The cloud was still over the moon, but was rapidly growing less and less dense, and the silver rays were beginning to struggle feebly through it.
“By jingo!” muttered Boone, in dismay, although he still kept steadily on in his stealthy way, “that confounded moon will be out, ’most as clear as daylight, in a minute. I shall be in a worse fix than I was under the bank. I shall have to lie still and hug the yearth. Then s’pose that heathen takes it into his head to return to the center of the village, or any of the other red devils comes to the river’s bank for water? They’ll diskiver me, sure. Well, now, I am in a scrape!”
By this time the hunter had completed about half of the semicircle, and was some hundred paces from the Indian. A straight line drawn from the chief to the center of the village would have touched Boone.
Suddenly, almost without warning, the cloud parted and the moonbeams shone brightly over the earth.
Boone crouched to the ground, lying flat upon his face. The back of the savage was toward him, so that, unless the Indian turned around, he was in no danger of being discovered for the present.

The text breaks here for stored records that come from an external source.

(* ===== verification/SecureVerification.v ===== *)
(** * Secure verification

    Model of [features/auth/secure-verification]: [api.ts] (the verification
    methods of a user, and what verifying with a one-time code or a passkey asks of
    the server) and [hooks/use-secure-verification.ts] (the dialog that verifies the
    user before a protected operation runs), with [lib/secure-verification.ts].

    The server, the authenticator and the browser answer through the fields of
    [Environment].  A promise that is waited for is a list entry of the hook's
    state; events settle it.  Operations are numbered in the order in which they
    are handed to the hook; [log] holds what happened, the newest first.  Callbacks
    of the caller ([onSuccess], [onError]) do not throw. *)

From S2P Require Import Prelude JsValue Passkey PaymentAdmin.

Inductive VerificationMethod := two_fa | passkey.

#[global] Instance VerificationMethod_eq_dec : EqDecision VerificationMethod.
Proof. solve_decision. Defined.

Record VerificationMethods := MkMethods { has2FA : bool; hasPasskey : bool; passkeySupported : bool }.

Record StartVerificationOptions := MkStartOptions {
  preferredMethod : option VerificationMethod; title : option jstr; description : option jstr;
}.

(** ** Errors *)

(** What is passed to [i18next.t]: a text, or a member of [Object.prototype] that a
    lookup found. *)
Inductive MessageKey := key (text : jstr) | inherited (member : jstr).
(* ===== verification/BillingExpr.v ===== *)
(** * Billing expressions

    Model of [features/pricing/lib/billing-expr.ts]: the tiers of a pricing
    expression, the request rules that multiply it, and the texts the rule editor
    writes.  A quotation mark inside a text is written [Q]; a call that can throw
    (a [SyntaxError] of [JSON.parse] that nobody catches) returns [Throws]. *)

From S2P Require Import Prelude JsRegExp JsValue JsText.

Definition Q : jstr := [34%N].

(** ** Variables *)

Inductive side := input_side | output_side | condition_side.

Record BillingVar := MkVar {
  bv_key : jstr; bv_field : option jstr; tierField : option jstr; bv_label : jstr; shortLabel : jstr;
  bv_side : side; isBase : bool; isConditionOnly : bool; bv_group : option jstr;
}.

Definition BILLING_VARS : list BillingVar := [
  MkVar "p" (Some "inputPrice") (Some "input_unit_cost") "Input price" "Input" input_side true false None;
  MkVar "c" (Some "outputPrice") (Some "output_unit_cost") "Completion price" "Output" output_side true false None;
  MkVar "len" None None "Input length" "Length" condition_side false true None;
  MkVar "cr" (Some "cacheReadPrice") (Some "cache_read_unit_cost") "Cache read price" "Cache Read"
    input_side false false (Some "cache");
  MkVar "cc" (Some "cacheCreatePrice") (Some "cache_create_unit_cost") "Cache create price" "Cache Write"
    input_side false false (Some "cache");
  MkVar "cc1h" (Some "cacheCreate1hPrice") (Some "cache_create_1h_unit_cost") "Cache create (1h) price"
    "Cache Write (1h)" input_side false false (Some "cache");
  MkVar "img" (Some "imagePrice") (Some "image_unit_cost") "Image input price" "Image In"
    input_side false false (Some "media");
  MkVar "img_o" (Some "imageOutputPrice") (Some "image_output_unit_cost") "Image output price" "Image Out"
    output_side false false (Some "media");
  MkVar "ai" (Some "audioInputPrice") (Some "audio_input_unit_cost") "Audio input price" "Audio In"
    input_side false false (Some "media");
  MkVar "ao" (Some "audioOutputPrice") (Some "audio_output_unit_cost") "Audio output price" "Audio Out"
    output_side false false (Some "media")
].

Definition BILLING_PRICING_VARS : list BillingVar := List.filter (fun v => negb (isConditionOnly v)) BILLING_VARS.

Definition BILLING_CONDITION_VARS : list jstr :=
  map bv_key (List.filter (fun v => isBase v || isConditionOnly v) BILLING_VARS).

The breath of the scout came quick and hard.
Anxiously he looked up to the sky. The remainder of the cloud had broken into fragments, and these, in passing over the face of the “mistress of the night,” though somewhat dimming the luster of her smile, yet did not hide the light from the earth.
The second black cloud seemed, also, likely to break into pieces like the first, thus destroying the hope that Boone had of escaping from his present dangerous condition when its mantle should hide the rays of the moon.
“Oh, ’tarnal death!” groaned Boone; “to come so fur, and now to be stopped! If I could only get near enough to give that pesky critter a clean dig—but what am I talking about? I ain’t got any we’pon. The ’tarnal heathens took good care of ’em for me. If this ain’t a fix, then I never was in one.”
Boone looked upward to the heavens, but there could not see any thing that seemed to favor his escape. Then his glance wandered restlessly over the earth around him. He looked to the Indian village; he could just distinguish the forms of the warriors as they passed to and fro in the circle of light thrown out by the blazing fires. Then he looked to the river, and there sat the brawny Shawnee chief.